The February survey covered 314 managers with $1 trillion in assets under management.

OUTLOOK:

-Fed “Put” ~3698 on S&P 500 (when they would step in aggressively).
-37% of respondents said a drop in U.S. consumer price inflation to 3% would push the S&P 500 above 5000.
-48% of fund managers in the BAML Fund Manager Survey think it is now late-cycle.
-Liquidity conditions also deteriorated to the lowest since May 2020.

SENTIMENT:

-Most investors don’t expect a bear market this year, with earnings and the economy still growing.
-Highest amount of Fund Managers are bullish Value over Growth, EVER.
-About 30% of the investors surveyed expect an equity bear market in 2022, driven by fears of interest rate hikes and slower growth.

POSITIONING:

-Cash levels rose to 5.3%, highest since May 2020.
-Investors have been fleeing technology stocks, with the survey showing a net underweight at minus 9%, the lowest since August 2006.
-Highest allocation overweight to cyclicals (energy+banks+materials) ever.
-Bonds are hated.
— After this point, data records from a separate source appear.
(** Once retrieval has succeeded, the events of [run_streaming] are
    exactly: the two [retrieving] events, the empty [generating] event,
    and one [generating] event per string the generation stage yields,
    in order; every one of them after the first carries the same
    post-retrieval State, a yielded value that is not a string gives no
    event, and the world is left as the generation stage left it. *)
Theorem run_streaming_events :
  forall (create_react_agent : LLM -> list ReactNode.Tool -> string -> Agent)
         (wiki_run : string -> result string)
         (self : GraphBuilder.GraphBuilder) (q : string) (w : World)
         (docs : list Document),
    retriever_invoke (ReactNode.retriever (GraphBuilder.nodes self)) q = Ok docs ->
    let s := length (heap w) in
    let w1 := mkWorld (heap w ++ [mkRAGState q docs PyNone])
                      (calls w ++ [RetrieverInvoke q]) (_agent w) in
    let gen := ReactNode.generate_answer_streaming create_react_agent wiki_run
                 (GraphBuilder.nodes self) s w1 in
    let out := GraphBuilder.run_streaming create_react_agent wiki_run self q w in
    fst (fst out)
    = opening (length docs) s ++ map (fragment_event s) (strs (fst (fst gen)))
    /\ snd out = snd gen.
Proof.
  intros cra wiki self q w docs Hq s w1 gen out. unfold out.
  rewrite (run_streaming_run cra wiki self q w docs Hq). fold s w1 gen.
  split; reflexivity.
Qed.

Lemma run_streaming_events_witness :
  let out := GraphBuilder.run_streaming (factory_of agent_late) wiki_stub graph_two "Q"
               empty_world in
  fst (fst out) = opening 2 0 ++ [fragment_event 0 "late"]
  /\ snd out
     = snd (ReactNode.generate_answer_streaming (factory_of agent_late) wiki_stub
              (GraphBuilder.nodes graph_two) 0
              (mkWorld [mkRAGState "Q" [doc_a; doc_b] PyNone] [RetrieverInvoke "Q"]
                       None)).
Proof.
  exact (run_streaming_events (factory_of agent_late) wiki_stub graph_two "Q"
           empty_world [doc_a; doc_b] eq_refl).
Defined.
Belief yields will continue higher prevalent.
-Allocation to commodities remained at the highest in history.
-First time managers underweight US equities since Feb 2019.
-Allocation to EM equities has fallen dramatically since Jan 2021.
-They love banks now and hate tech.
-Equity allocations drop to 31% overweight from 55% in January.
-Investors have “long” bets on banks, cash, commodities and euro zone equities, while they are shunning bonds, the U.S. and tech.

MOST CROWDED TRADES:

-While long U.S. tech remained the most crowded trade in the survey – a trend that’s persisted for more than two years – conviction is on the wane, at 28% in February compared with last month’s 39%.

BIGGEST TAIL RISKS:

BANK OF AMERICA COMMENTARY:

Bank of America strategists, “bearish (e.g. cash levels jumped to 5.3%) but not extremely bearish (e.g. investors remain long cyclical stocks vs bonds)… FMS investor probabilities of a credit event (3%), recession (12%), and bear market (30%) are too low”

Michael Hartnett said overall equity allocation has dropped sharply, with just under a third of its clients bullish on stocks, down from more than half of them in January.